- _ACTIVITY_: The answer is to be an exact copy of the lines below running from the line with "Lemma parse_packed ds" down to the line with "induction 1 as [|d pad", both ends included, and nothing more.

[Data excerpts]

● ● ● ● ●

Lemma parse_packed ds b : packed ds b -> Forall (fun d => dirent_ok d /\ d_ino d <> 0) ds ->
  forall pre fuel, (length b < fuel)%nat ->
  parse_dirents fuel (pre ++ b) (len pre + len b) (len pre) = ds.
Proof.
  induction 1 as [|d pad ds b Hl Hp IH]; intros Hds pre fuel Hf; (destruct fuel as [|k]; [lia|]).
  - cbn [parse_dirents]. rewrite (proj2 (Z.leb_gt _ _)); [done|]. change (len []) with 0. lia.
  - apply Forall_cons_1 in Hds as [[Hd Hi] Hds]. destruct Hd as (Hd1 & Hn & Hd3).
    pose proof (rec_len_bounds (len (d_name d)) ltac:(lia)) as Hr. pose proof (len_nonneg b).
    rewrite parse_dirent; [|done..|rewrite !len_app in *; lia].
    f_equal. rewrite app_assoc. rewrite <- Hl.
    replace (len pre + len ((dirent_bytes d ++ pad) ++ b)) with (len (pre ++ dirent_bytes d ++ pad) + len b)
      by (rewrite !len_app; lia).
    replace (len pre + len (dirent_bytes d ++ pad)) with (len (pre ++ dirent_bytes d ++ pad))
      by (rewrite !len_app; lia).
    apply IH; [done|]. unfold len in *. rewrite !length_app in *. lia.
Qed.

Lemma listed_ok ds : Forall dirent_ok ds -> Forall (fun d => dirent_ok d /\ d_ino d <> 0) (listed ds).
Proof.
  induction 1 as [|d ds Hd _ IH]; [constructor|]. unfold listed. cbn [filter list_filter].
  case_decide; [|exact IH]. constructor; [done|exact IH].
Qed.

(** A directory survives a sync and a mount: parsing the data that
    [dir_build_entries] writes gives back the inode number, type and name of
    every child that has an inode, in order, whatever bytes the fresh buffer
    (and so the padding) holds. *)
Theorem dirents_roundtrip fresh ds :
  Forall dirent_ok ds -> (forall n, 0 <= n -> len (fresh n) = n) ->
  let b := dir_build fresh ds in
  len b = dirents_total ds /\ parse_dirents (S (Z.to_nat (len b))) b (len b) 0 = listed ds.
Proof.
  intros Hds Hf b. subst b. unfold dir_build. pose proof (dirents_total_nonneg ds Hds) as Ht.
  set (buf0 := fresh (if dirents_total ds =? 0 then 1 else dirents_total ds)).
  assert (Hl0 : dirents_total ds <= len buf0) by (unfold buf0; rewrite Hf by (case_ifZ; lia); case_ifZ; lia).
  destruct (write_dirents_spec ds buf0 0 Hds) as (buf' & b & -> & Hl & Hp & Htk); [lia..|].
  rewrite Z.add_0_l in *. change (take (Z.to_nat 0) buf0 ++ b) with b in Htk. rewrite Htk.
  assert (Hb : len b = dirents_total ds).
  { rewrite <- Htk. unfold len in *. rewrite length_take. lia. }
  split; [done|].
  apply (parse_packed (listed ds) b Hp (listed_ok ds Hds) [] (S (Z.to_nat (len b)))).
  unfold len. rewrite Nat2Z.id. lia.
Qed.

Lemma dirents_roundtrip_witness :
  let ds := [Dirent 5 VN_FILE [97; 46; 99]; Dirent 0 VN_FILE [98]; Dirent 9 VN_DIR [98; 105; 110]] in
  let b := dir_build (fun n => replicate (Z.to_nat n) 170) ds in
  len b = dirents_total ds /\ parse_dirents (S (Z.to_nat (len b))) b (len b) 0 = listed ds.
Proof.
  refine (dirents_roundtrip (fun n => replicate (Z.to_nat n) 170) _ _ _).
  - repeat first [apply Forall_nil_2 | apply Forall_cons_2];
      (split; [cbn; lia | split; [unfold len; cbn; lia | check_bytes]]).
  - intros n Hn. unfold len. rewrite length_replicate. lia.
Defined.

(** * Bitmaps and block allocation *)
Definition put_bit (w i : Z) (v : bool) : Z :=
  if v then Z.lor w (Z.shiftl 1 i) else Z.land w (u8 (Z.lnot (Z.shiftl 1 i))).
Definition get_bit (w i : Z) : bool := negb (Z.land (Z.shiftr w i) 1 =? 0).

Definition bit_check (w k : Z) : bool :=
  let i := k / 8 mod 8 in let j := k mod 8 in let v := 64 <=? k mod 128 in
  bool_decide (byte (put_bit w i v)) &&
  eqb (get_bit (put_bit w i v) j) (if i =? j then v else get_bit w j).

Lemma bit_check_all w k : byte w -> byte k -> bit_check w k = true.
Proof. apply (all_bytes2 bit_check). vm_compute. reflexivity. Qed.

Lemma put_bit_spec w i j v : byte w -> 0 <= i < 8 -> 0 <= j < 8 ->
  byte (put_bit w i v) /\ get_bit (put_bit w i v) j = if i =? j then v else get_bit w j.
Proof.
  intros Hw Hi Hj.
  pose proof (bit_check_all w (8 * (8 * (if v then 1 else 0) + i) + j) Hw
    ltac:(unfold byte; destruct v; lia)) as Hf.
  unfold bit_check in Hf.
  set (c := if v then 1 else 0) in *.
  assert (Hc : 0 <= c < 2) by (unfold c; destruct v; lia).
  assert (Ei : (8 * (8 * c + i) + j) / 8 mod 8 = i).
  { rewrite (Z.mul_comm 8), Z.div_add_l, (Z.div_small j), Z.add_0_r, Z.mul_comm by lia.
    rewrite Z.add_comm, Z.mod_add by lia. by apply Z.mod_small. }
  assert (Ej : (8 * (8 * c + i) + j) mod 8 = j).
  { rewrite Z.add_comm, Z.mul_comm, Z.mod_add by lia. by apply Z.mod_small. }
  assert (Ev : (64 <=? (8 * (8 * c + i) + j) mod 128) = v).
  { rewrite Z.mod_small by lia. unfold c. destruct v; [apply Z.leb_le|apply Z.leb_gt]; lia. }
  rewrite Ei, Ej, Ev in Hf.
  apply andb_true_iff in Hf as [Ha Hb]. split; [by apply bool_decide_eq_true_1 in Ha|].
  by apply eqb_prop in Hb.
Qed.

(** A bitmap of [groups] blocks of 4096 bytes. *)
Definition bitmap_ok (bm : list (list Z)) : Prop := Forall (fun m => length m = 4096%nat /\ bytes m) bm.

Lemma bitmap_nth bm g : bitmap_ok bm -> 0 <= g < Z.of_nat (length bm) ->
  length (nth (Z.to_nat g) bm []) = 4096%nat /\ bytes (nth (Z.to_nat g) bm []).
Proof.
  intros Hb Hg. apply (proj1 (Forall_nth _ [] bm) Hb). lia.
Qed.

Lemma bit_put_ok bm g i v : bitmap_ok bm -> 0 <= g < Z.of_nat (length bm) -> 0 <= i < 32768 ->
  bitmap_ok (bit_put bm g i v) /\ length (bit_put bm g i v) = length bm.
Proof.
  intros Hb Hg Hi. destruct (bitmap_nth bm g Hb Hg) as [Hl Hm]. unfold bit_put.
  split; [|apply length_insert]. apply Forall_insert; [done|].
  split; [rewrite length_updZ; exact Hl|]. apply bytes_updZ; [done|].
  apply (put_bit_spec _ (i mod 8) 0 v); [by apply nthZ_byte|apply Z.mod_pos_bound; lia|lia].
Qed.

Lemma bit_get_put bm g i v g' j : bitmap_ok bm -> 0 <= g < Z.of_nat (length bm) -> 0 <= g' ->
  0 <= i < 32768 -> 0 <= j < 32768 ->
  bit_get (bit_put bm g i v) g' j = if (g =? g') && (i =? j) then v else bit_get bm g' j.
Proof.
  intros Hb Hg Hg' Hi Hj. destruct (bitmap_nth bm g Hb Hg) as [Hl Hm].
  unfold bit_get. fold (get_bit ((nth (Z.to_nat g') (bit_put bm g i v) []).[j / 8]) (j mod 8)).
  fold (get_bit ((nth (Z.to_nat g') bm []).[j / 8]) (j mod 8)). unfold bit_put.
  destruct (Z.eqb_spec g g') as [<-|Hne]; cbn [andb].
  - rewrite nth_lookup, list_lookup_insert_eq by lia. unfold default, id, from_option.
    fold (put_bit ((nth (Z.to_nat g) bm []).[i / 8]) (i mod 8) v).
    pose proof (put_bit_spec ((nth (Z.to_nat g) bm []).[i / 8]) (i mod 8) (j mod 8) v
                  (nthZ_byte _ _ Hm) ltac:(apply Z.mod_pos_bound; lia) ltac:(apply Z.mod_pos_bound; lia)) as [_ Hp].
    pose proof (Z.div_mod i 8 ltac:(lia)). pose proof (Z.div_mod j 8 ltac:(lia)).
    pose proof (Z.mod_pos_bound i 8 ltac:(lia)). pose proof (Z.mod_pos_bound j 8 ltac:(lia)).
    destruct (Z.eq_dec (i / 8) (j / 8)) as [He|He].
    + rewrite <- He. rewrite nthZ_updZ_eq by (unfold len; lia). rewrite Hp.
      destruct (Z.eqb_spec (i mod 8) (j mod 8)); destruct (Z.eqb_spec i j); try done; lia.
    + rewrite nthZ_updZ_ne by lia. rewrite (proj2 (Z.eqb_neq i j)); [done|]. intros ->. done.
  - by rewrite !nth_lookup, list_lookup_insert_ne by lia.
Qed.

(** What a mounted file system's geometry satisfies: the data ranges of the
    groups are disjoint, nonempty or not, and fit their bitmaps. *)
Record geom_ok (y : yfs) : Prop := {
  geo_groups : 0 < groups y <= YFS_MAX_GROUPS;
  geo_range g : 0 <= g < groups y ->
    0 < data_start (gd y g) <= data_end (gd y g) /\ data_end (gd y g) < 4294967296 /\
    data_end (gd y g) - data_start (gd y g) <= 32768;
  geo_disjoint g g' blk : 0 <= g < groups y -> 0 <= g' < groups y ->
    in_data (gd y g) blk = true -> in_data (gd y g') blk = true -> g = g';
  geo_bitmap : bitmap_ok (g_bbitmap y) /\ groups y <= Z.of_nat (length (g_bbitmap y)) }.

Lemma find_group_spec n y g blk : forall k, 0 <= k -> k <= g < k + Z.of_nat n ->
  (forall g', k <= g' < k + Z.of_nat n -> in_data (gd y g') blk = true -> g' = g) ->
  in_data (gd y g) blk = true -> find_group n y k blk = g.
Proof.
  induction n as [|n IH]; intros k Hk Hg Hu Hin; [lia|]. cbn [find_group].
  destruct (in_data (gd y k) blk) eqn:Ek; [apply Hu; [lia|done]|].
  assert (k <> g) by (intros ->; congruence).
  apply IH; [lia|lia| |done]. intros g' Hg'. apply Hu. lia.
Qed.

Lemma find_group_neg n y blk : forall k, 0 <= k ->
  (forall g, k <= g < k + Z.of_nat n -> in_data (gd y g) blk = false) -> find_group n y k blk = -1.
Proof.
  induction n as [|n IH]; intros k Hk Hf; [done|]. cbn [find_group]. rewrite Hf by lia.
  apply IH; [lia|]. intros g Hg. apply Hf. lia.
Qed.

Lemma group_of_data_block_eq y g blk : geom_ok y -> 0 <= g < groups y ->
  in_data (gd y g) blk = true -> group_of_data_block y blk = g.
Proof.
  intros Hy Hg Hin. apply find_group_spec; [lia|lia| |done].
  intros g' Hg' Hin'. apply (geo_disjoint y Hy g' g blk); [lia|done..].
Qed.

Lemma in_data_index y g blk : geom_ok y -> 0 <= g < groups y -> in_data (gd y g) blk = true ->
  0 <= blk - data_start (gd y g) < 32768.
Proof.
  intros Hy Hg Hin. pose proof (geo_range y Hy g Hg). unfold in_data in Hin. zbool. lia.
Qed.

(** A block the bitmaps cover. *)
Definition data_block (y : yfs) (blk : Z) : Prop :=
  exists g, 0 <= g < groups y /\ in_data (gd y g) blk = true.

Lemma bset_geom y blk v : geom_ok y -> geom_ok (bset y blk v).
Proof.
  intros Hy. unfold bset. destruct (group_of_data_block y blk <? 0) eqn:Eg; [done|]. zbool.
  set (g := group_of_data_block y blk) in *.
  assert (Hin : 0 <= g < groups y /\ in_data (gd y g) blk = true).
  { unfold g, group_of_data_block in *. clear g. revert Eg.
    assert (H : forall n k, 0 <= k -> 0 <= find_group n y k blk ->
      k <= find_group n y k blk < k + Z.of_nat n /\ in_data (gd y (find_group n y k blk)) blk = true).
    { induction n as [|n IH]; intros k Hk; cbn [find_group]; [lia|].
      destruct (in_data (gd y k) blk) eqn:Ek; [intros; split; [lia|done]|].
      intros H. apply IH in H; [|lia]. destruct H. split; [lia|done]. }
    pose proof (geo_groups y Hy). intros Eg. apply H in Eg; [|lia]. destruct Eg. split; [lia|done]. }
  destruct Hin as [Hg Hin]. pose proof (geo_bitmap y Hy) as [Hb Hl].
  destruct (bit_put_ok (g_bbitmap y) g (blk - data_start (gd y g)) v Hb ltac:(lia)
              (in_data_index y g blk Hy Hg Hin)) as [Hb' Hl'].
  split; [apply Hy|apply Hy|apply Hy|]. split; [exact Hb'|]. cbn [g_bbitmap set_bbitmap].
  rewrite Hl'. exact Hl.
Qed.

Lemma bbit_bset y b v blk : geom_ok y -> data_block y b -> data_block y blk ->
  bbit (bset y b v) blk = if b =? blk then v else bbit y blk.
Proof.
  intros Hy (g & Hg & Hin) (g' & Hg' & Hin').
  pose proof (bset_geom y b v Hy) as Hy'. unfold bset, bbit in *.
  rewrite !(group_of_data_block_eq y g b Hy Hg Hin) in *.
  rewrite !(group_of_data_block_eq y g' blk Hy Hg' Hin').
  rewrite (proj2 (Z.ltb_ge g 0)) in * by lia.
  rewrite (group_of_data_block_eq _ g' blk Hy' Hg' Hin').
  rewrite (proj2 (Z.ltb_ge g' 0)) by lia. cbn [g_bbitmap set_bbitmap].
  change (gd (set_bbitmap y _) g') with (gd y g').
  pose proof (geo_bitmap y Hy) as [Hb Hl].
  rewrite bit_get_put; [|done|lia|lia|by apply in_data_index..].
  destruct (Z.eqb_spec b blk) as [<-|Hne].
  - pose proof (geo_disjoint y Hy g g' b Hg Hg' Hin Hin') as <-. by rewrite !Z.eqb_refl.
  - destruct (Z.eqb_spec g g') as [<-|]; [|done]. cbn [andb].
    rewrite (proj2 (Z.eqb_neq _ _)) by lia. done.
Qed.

● ● ● ● ●

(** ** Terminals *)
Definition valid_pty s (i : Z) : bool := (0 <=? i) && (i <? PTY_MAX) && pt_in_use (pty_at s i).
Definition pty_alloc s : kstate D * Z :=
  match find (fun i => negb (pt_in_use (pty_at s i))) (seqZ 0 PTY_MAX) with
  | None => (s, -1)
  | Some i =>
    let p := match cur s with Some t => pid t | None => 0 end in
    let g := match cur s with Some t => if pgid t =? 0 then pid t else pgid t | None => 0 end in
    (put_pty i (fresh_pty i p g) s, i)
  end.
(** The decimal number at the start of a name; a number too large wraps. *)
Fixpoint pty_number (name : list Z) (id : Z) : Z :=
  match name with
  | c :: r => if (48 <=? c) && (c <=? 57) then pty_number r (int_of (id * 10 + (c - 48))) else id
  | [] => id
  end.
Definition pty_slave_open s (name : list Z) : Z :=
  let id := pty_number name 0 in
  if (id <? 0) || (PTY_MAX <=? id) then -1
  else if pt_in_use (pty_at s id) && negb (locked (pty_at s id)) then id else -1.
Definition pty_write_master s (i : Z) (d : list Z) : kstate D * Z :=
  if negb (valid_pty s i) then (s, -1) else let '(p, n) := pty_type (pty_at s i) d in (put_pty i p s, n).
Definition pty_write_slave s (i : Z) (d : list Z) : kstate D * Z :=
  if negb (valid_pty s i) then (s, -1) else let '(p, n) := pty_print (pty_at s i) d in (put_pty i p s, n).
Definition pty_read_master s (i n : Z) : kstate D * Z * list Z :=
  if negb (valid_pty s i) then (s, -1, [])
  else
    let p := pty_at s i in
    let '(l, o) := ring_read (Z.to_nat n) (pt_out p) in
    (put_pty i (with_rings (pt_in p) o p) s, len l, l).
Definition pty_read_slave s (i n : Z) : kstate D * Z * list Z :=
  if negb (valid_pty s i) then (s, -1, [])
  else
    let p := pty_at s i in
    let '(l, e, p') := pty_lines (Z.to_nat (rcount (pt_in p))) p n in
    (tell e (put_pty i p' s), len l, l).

● ● ● ● ●

- _RESULT OF THIS EXERCISE_:
Lemma parse_packed ds b : packed ds b -> Forall (fun d => dirent_ok d /\ d_ino d <> 0) ds ->
  forall pre fuel, (length b < fuel)%nat ->
  parse_dirents fuel (pre ++ b) (len pre + len b) (len pre) = ds.
Proof.
  induction 1 as [|d pad ds b Hl Hp IH]; intros Hds pre fuel Hf; (destruct fuel as [|k]; [lia|]).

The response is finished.